CBC News reached out to Rebecca Schulz for a response but, at the time of publishing, hadn't received a response.
Leadership hopefuls who weren't in cabinet scoffed at the idea the former ministers were unaware of the expense.
"Cabinet has made two years of bad decisions," MLA and leadership candidate Brian Jean said. "And this is one more of the latest insults. Cabinet needs to explain how this happened. All the money comes from the same place."
Independent MLA Todd Loewen, who is also seeking party leadership, is also pledging to hold an investigation into pandemic management if party members chose him as leader. He said in a video posted on Facebook on Tuesday that managers receiving bonus pay doesn't make him feel any better about the government's choices.
Danielle Smith called the bonuses "tone deaf."
"It is now clear we weren't all in this together, as many were making big bucks off the crisis.
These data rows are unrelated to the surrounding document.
(** A project that the validating webhook accepts a cluster for. *)
Lemma validateProjectRelation_ok c old w w' : validateProjectRelation env c old w = (Ok None, w') →
  project_label c ≠ "" ∧ (∀ o, old = Some o → project_label c = project_label o) ∧
  (old = None → ∃ project, observed w (c_get (ad_projects env) (mkKey "" (project_label c))) (Ok project) ∧
     om_deletionTimestamp (mo_meta project) = None).
Proof.
  unfold validateProjectRelation. intros Hv.
  destruct (match old with Some o => negb (String.eqb (project_label c) (project_label o)) | None => false end) eqn:Eo.
  { by apply ret_ok_inv in Hv as []. }
  destruct (String.eqb (project_label c) "") eqn:Ee; [by apply ret_ok_inv in Hv as []|]. apply String.eqb_neq in Ee.
  split; [done|]. split.
  - intros o ->. by apply negb_false_iff, String.eqb_eq in Eo.
  - intros ->. apply bind_ok_inv in Hv as (r & w1 & Et & Hv). apply ret_ok_inv in Hv as [Hv _]. cbn in Hv.
    apply try_ok_inv in Et as [(project & -> & E)|(e & -> & E)]; [|by destruct (IsNotFound e)].
    exists project. split; [by exists w, w1|]. by destruct (om_deletionTimestamp (mo_meta project)).
Qed.

Lemma ValidateNewClusterSpec_nil spec dc (provider : option (CloudProvider W)) m gates p w w' :
  (∀ q, provider = Some q → ∀ a, keeps v (cp_ValidateCloudSpec q a)) →
  ValidateNewClusterSpec spec (Some dc) provider m gates p w = (Ok [], w') →
  v w' = v w ∧ ∃ versions, GetVersionsForProvider m (sp_providerName spec) [] = Ok versions ∧ spec_ok spec dc gates versions.
Proof using Type.
  unfold ValidateNewClusterSpec. intros Hq Hv.
  apply bind_ok_inv in Hv as ([versionErrs versions] & w1 & Ev & Hv). apply lift_ok_inv in Ev as [Ev <-].
  apply bind_ok_inv in Hv as (specErrs & w2 & Es & Hv). apply lift_ok_inv in Es as [Es <-].
  apply bind_ok_inv in Hv as (cloudErrs & w3 & Ec & Hv). apply ret_ok_inv in Hv as [Hv <-].
  rewrite !app_nil_iff in Hv. destruct Hv as (-> & -> & _). split.
  - destruct provider as [q|]; [|by apply ret_ok_inv in Ec as [_ <-]].
    assert (Hk : ∀ f, keeps v (provider_err (cp_ValidateCloudSpec q (sp_cloud spec)) f)); [|by eapply Hk].
    intros f. unfold provider_err. apply keeps_bind; [by apply keeps_try, Hq|intros; apply keeps_ret].
  - exists versions. split; [by eapply versionsFor_nil|by eapply ValidateClusterSpec_nil].
Qed.
(* ===== verification/UpdateController.v ===== *)
(** * The update controller

    [pkg/controller/seed-controller-manager/update-controller/controller.go]: moves
    a control plane step by step to the version of its spec.  It only writes the
    versions of the status; other controllers roll the components out. *)

From S2P Require Import Prelude ResourceNames Kube Semver ClusterApi Helper VersionManager.

Definition ClusterConditionUpToDate : string := "UpToDate".
Definition ClusterConditionProgressing : string := "Progressing".
Definition ClusterConditionOldNodes : string := "OldNodes".
Definition VersionLabel : string := "app.kubernetes.io/version".

(** The parts of a [ReplicaSet] in use. *)
Record ReplicaSet := mkReplicaSet {
  rs_meta : ObjectMeta;
  rs_replicas : Z;
}.

#[global] Program Instance ReplicaSet_object : Object ReplicaSet := {|
  obj_meta := rs_meta;
  set_meta m r := mkReplicaSet m (rs_replicas r);
|}.
Next Obligation. done. Qed.

Record controlPlaneStatus := mkControlPlaneStatus {
  cps_apiserver : option Semver;
  cps_controllerManager : option Semver;
  cps_scheduler : option Semver;
  cps_nodes : option Semver;
}.

Record UpdateEnv (W : Type) := mkUpdateEnv {
  ue_clusters : Client W Cluster;
  ue_replicaSets : Client W ReplicaSet;
  ue_retry : Retry W;
  ue_now : W → Z * W;
  ue_event : string → string → string → W → W;
  ue_configGetter : M W KubermaticVersioningConfiguration;
  ue_workerName : string;
  ue_versions : Versions;
}.
Arguments ue_clusters {W}.
Arguments ue_replicaSets {W}.
Arguments ue_retry {W}.
Arguments ue_now {W}.
Arguments ue_event {W}.
Arguments ue_configGetter {W}.
Arguments ue_workerName {W}.
Arguments ue_versions {W}.

(** Updates of single versions. *)
Definition with_versions (f : ClusterVersionsStatus → ClusterVersionsStatus) (c : Cluster) : Cluster :=
  set_cl_status (set_versions (f (cs_versions (cl_status c))) (cl_status c)) c.
Definition set_controlPlane (s : Semver) (v : ClusterVersionsStatus) : ClusterVersionsStatus :=
  mkClusterVersionsStatus s (cv_apiserver v) (cv_controllerManager v) (cv_scheduler v) (cv_oldestNodeVersion v).
Definition set_apiserver (s : Semver) (v : ClusterVersionsStatus) : ClusterVersionsStatus :=
  mkClusterVersionsStatus (cv_controlPlane v) s (cv_controllerManager v) (cv_scheduler v) (cv_oldestNodeVersion v).
Definition set_controllerManager (s : Semver) (v : ClusterVersionsStatus) : ClusterVersionsStatus :=
  mkClusterVersionsStatus (cv_controlPlane v) (cv_apiserver v) s (cv_scheduler v) (cv_oldestNodeVersion v).
Definition set_scheduler (s : Semver) (v : ClusterVersionsStatus) : ClusterVersionsStatus :=
  mkClusterVersionsStatus (cv_controlPlane v) (cv_apiserver v) (cv_controllerManager v) s (cv_oldestNodeVersion v).

Definition empty_str (s : string) : bool := String.eqb s "".

Section update.
Context `{L : SemverLib}.

Definition controlPlaneStatus_Equal (s : controlPlaneStatus) (b : option Semver) : bool :=
  Semver_Equal (cps_apiserver s) b && Semver_Equal (cps_controllerManager s) b &&
  Semver_Equal (cps_scheduler s) b.

(** The closure of [setInitialClusterVersions]. *)
Definition fillVersions (spec : Semver) (v : ClusterVersionsStatus) : ClusterVersionsStatus :=
  let v := if empty_str (cv_apiserver v) then set_apiserver spec v else v in
  let v := if empty_str (cv_controlPlane v) then set_controlPlane (cv_apiserver v) v else v in
  let v := if empty_str (cv_controllerManager v) then set_controllerManager spec v else v in
  if empty_str (cv_scheduler v) then set_scheduler spec v else v.

Definition initialVersions (cluster : Cluster) : outcome Cluster :=
  spec ← normalize (Some (sp_version (cl_spec cluster)));
  spec ← deref spec;
  mret (with_versions (fillVersions spec) cluster).

(** *** The running versions *)

Definition hasOwnerRefToAny (m : ObjectMeta) (ownerKind : string) (ownerNames : gset string) : bool :=
  existsb (λ ref, String.eqb (or_kind ref) ownerKind && bool_decide (or_name ref ∈ ownerNames))
    (om_ownerReferences m).

(** A label that does not parse gives a nil version ([NewSemver] returns one with
    its error, which is not tested), and nil is never greater or smaller. *)
Definition oldestStep (oldest : option Semver) (rs : ReplicaSet) : option Semver :=
  if rs_replicas rs =? 0 then oldest else
  let versionLabel := map_str (om_labels (rs_meta rs)) VersionLabel in
  if empty_str versionLabel then oldest else
  let parsedVersion := match NewSemver versionLabel with inl _ => None | inr s => Some s end in
  if bool_decide (oldest = None) || Semver_GreaterThan oldest parsedVersion
  then parsedVersion else oldest.

Definition getOldestAvailableVersion (replicaSets : list ReplicaSet) : outcome (option Semver) :=
  normalize (foldl oldestStep None replicaSets).

(** *** The next version *)

(** Same minor: only the target itself; the last match is kept. *)
Fixpoint selectTarget (targetVersion : Version) (versions : list ManagerVersion)
    (newTarget : option Semver) : outcome (option Semver) :=
  match versions with
  | [] => Ok newTarget
  | version :: rest =>
      v ← deref (mv_version version);
      if ver_Equal v targetVersion then
        s ← NewSemverOrDie (ver_String v);
        selectTarget targetVersion rest (Some s)
      else selectTarget targetVersion rest newTarget
  end.

(** Otherwise: the highest version that is neither above the target nor below
    the current one. *)
Fixpoint selectHighest (currentVersion targetVersion : Version) (versions : list ManagerVersion)
    (newTarget : option Semver) : outcome (option Semver) :=
  match versions with
  | [] => Ok newTarget
  | version :: rest =>
      v ← deref (mv_version version);
      if ver_GreaterThan v targetVersion then selectHighest currentVersion targetVersion rest newTarget
      else if ver_LessThan v currentVersion then selectHighest currentVersion targetVersion rest newTarget
      else
        better ← match newTarget with
                 | None => Ok true
                 | Some t => tv ← deref (Semver_Semver (Some t)); Ok (ver_GreaterThan v tv)
                 end;
        if (better : bool) then
          s ← NewSemverOrDie (ver_String v);
          selectHighest currentVersion targetVersion rest (Some s)
        else selectHighest currentVersion targetVersion rest newTarget
  end.

Definition updateConditions (cluster : Cluster) : list string :=
  if map_bool (sp_features (cl_spec cluster)) ClusterFeatureExternalCloudProvider
  then [ExternalCloudProviderCondition] else [].

Definition getNextApiserverVersion (config : KubermaticVersioningConfiguration) (cluster : Cluster)
    : outcome Semver :=
  let updateManager := NewFromConfiguration config in
  let current := Semver_Semver (Some (cv_apiserver (cs_versions (cl_status cluster)))) in
  let target := Semver_Semver (Some (sp_version (cl_spec cluster))) in
  currentVersion ← deref current;
  versions ← GetPossibleUpdates updateManager (ver_String currentVersion)
               (sp_providerName (cl_spec cluster)) (updateConditions cluster);
  targetVersion ← deref target;
  newTarget ← (if ver_Minor currentVersion =? ver_Minor targetVersion
               then selectTarget targetVersion versions None
               else selectHighest currentVersion targetVersion versions None);
  match newTarget with
  | None => Err (ErrNew "no update available")
  | Some t => n ← normalize (Some t); deref n
  end.

(** *** The node skew check: minors as [int], a 64-bit signed number *)
Definition nodeDistance (nodes controlPlane : option Semver) : outcome Z :=
  n ← deref (Semver_Semver nodes);
  c ← deref (Semver_Semver controlPlane);
  let distance := wrap64 (wrap64 (ver_Minor n) - wrap64 (ver_Minor c)) in
  Ok (if distance <? 0 then wrap64 (- distance) else distance).

Context {W : Type} (env : UpdateEnv W).

Definition updateStatus (cluster : Cluster) (f : Cluster → outcome Cluster) : M W Cluster :=
  UpdateClusterStatus (ue_clusters env) (ue_retry env) cluster (λ c, lift (f c)).

Definition updateVersions (cluster : Cluster) (f : ClusterVersionsStatus → ClusterVersionsStatus) : M W Cluster :=
  updateStatus cluster (λ c, Ok (with_versions f c)).

Definition setClusterCondition (cluster : Cluster) (reason message : string) : M W unit :=
  _ ← UpdateClusterStatus (ue_clusters env) (ue_retry env) cluster
        (SetClusterCondition (ue_now env) (ue_versions env) ClusterConditionUpdateProgress
           ConditionTrue reason message);
  mret tt.

Definition setInitialClusterVersions (cluster : Cluster) : M W Cluster :=
  updateStatus cluster initialVersions.

Definition getReplicaSetsForDeployment (namespace name : string) : M W (list ReplicaSet) :=
  rsList ← c_list (ue_replicaSets env) (mkListOptions namespace []);
  mret (List.filter (λ rs, hasOwnerRefToAny (rs_meta rs) "Deployment" {[name]}) rsList).

Definition currentVersionOf (namespace name : string) : M W (option Semver) :=
  replicaSets ← wrap "failed to get ReplicaSets" (getReplicaSetsForDeployment namespace name);
  lift (getOldestAvailableVersion replicaSets).

Definition getCurrentControlPlaneVersions (cluster : Cluster) : M W controlPlaneStatus :=
  let namespace := cs_namespaceName (cl_status cluster) in
  apiserver ← currentVersionOf namespace ApiserverDeploymentName;
  controllerManager ← currentVersionOf namespace ControllerManagerDeploymentName;
  scheduler ← currentVersionOf namespace SchedulerDeploymentName;
  mret (mkControlPlaneStatus apiserver controllerManager scheduler
          (cv_oldestNodeVersion (cs_versions (cl_status cluster)))).

Definition event (reason message : string) : M W unit := emit (ue_event env "Normal" reason message).

(** Bump a component to the apiserver's version, if it differs. *)
Definition followApiserver (get : ClusterVersionsStatus → Semver)
    (set : Semver → ClusterVersionsStatus → ClusterVersionsStatus) (failure reason message : string)
    (versions : ClusterVersionsStatus) (cluster : Cluster) : M W (Cluster * bool) :=
  if Semver_Equal (Some (cv_apiserver versions)) (Some (get versions)) then mret (cluster, false) else
  cluster ← wrap failure (updateVersions cluster (set (cv_apiserver versions)));
  _ ← event reason (message +:+ cv_apiserver versions +:+ ".");
  mret (cluster, true).

(** From the point where the cluster is healthy and its pods run the versions of
    the status. *)
Definition advance (cluster : Cluster) (cpStatus : controlPlaneStatus) : M W unit :=
  let versions := cs_versions (cl_status cluster) in
  '(cluster, updated1) ← followApiserver cv_controllerManager set_controllerManager
    "failed to update controller-manager version status" "ControllerManagerUpdated"
    "Kubernetes controller-manager was updated to version " versions cluster;
  '(cluster, updated2) ← followApiserver cv_scheduler set_scheduler
    "failed to update scheduler version status" "SchedulerUpdated"
    "Kubernetes scheduler was updated to version " versions cluster;
  if (updated1 : bool) || (updated2 : bool) then mret tt else
  oldNodes ← match cps_nodes cpStatus with
             | None => mret false
             | Some nodes =>
                 distance ← lift (nodeDistance (Some nodes) (Some (cv_controlPlane (cs_versions (cl_status cluster)))));
                 mret (2 <=? distance)
             end;
  if (oldNodes : bool) then setClusterCondition cluster ClusterConditionOldNodes
    ("Update in progress, control plane (v" +:+
     Semver_String (Some (cv_controlPlane (cs_versions (cl_status cluster)))) +:+
     ") is healthy but cluster still has old nodes (v" +:+ Semver_String (cps_nodes cpStatus) +:+ ").") else
  config ← wrap "failed to load KubermaticConfiguration" (ue_configGetter env);
  newVersion ← wrap "failed to determine update path" (lift (getNextApiserverVersion config cluster));
  _ ← wrap "failed to update apiserver version" (updateVersions cluster (set_apiserver newVersion));
  event "ApiserverUpdated" ("Kubernetes apiserver was updated to version " +:+ Semver_String (Some newVersion) +:+ ".").

Definition reconcile (cluster : Cluster) : M W unit :=
  let versions := cs_versions (cl_status cluster) in
  if empty_str (cv_controlPlane versions) || empty_str (cv_apiserver versions) ||
     empty_str (cv_controllerManager versions) || empty_str (cv_scheduler versions) then
    _ ← wrap "failed to set initial cluster status" (setInitialClusterVersions cluster);
    mret tt
  else
  cpStatus ← wrap "failed to determine version status for control plane" (getCurrentControlPlaneVersions cluster);
  spec ← lift (normalize (Some (sp_version (cl_spec cluster))));
  cluster ←
    match cps_apiserver cpStatus with
    | Some apiserver =>
        if Semver_Equal (Some (cv_controlPlane versions)) (Some apiserver) then mret cluster else
        cluster ← wrap "failed to update controller-manager version status"
                    (updateVersions cluster (set_controlPlane apiserver));
        _ ← event "ControlPlaneVersionChanged" ("Cluster control plane has reached version " +:+ apiserver +:+ ".");
        mret cluster
    | None => mret cluster
    end;
  if controlPlaneStatus_Equal cpStatus spec then
    setClusterCondition cluster ClusterConditionUpToDate
      "No update in progress, cluster has reached its desired version." else
  if negb (AllHealthy (cs_extendedHealth (cl_status cluster))) then
    setClusterCondition cluster ClusterConditionProgressing
      "Update in progress, control plane is not yet healthy." else
  let versions := cs_versions (cl_status cluster) in
  if negb (Semver_Equal (cps_apiserver cpStatus) (Some (cv_apiserver versions))) then
    setClusterCondition cluster ClusterConditionProgressing
      "Update in progress, control plane is healthy but apiserver is out-of-sync." else
  if negb (Semver_Equal (cps_controllerManager cpStatus) (Some (cv_controllerManager versions))) then
    setClusterCondition cluster ClusterConditionProgressing
      "Update in progress, control plane is healthy but controller-manager is out-of-sync." else
  if negb (Semver_Equal (cps_scheduler cpStatus) (Some (cv_scheduler versions))) then
    setClusterCondition cluster ClusterConditionProgressing
      "Update in progress, control plane is healthy but scheduler is out-of-sync." else
  advance cluster cpStatus.

Definition Reconcile (request : NamespacedName) : M W (Result * option error) :=
  r ← try (c_get (ue_clusters env) request);
  match r with
  | inl e => if IsNotFound e then mret (emptyResult, None) else mret (emptyResult, Some e)
  | inr cluster =>
      if bool_decide (is_Some (om_deletionTimestamp (cl_meta cluster))) then mret (emptyResult, None) else
      '(result, err) ← ClusterReconcileWrapper (ue_clusters env) (ue_retry env) (ue_now env)
         (ue_workerName env) cluster (ue_versions env) ClusterConditionUpdateControllerReconcilingSuccess
         (reconciled (_ ← reconcile cluster; mret None));
      _ ← match (err : option error) with
          | Some e => emit (ue_event env "Warning" "ReconcilingError" (error_string e))
          | None => mret tt
          end;
      mret (default emptyResult result, err)
  end.
End update.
Our frontline health-care workers, including our doctors and nurses, pushed themselves to the brink. It's a slap in the face to each of them," she told CBC News via text.
Party members are slated to choose a new leader Oct. 6.
Unions say bonuses insulting to front-line workers
Meanwhile, the leaders of unions representing Alberta healthcare workers reacted with frustration and anger to news of the manager bonus pay.
The Health Sciences Association of Alberta (HSAA), which represents nearly 30,000 health-care workers, has just inked a contract that gives around 20,000 Alberta Health Services workers a one per cent pay increase in 2020-21. It's part of a total 4.25 per cent raise over four years.
To see Hinshaw receive 63 per cent more pay in the same year is "insulting," HSAA president Mike Parker said Tuesday.
Parker contrasted the expense with government arriving at the bargaining table seeking wage rollbacks as high as 11 per cent for some workers.
"The only reason the system was still operating was that our folks kept coming to work and staying extra. Doing more," he said.
The ranks of the Alberta Union of Provincial Employees include 55,000 health-care workers, such as laundry, housekeeping, and food services workers and maintenance staff.
Union vice-president Bonnie Gostola says those workers are in the midst of voting on a new contract that includes no new pay for 2020-21 and modest increases for the following two years.
She said it was a struggle to get "pennies" from the government in negotiations, even after all their efforts during the pandemic.
"I was very insulted for our members, and many others in health care," Gostola said.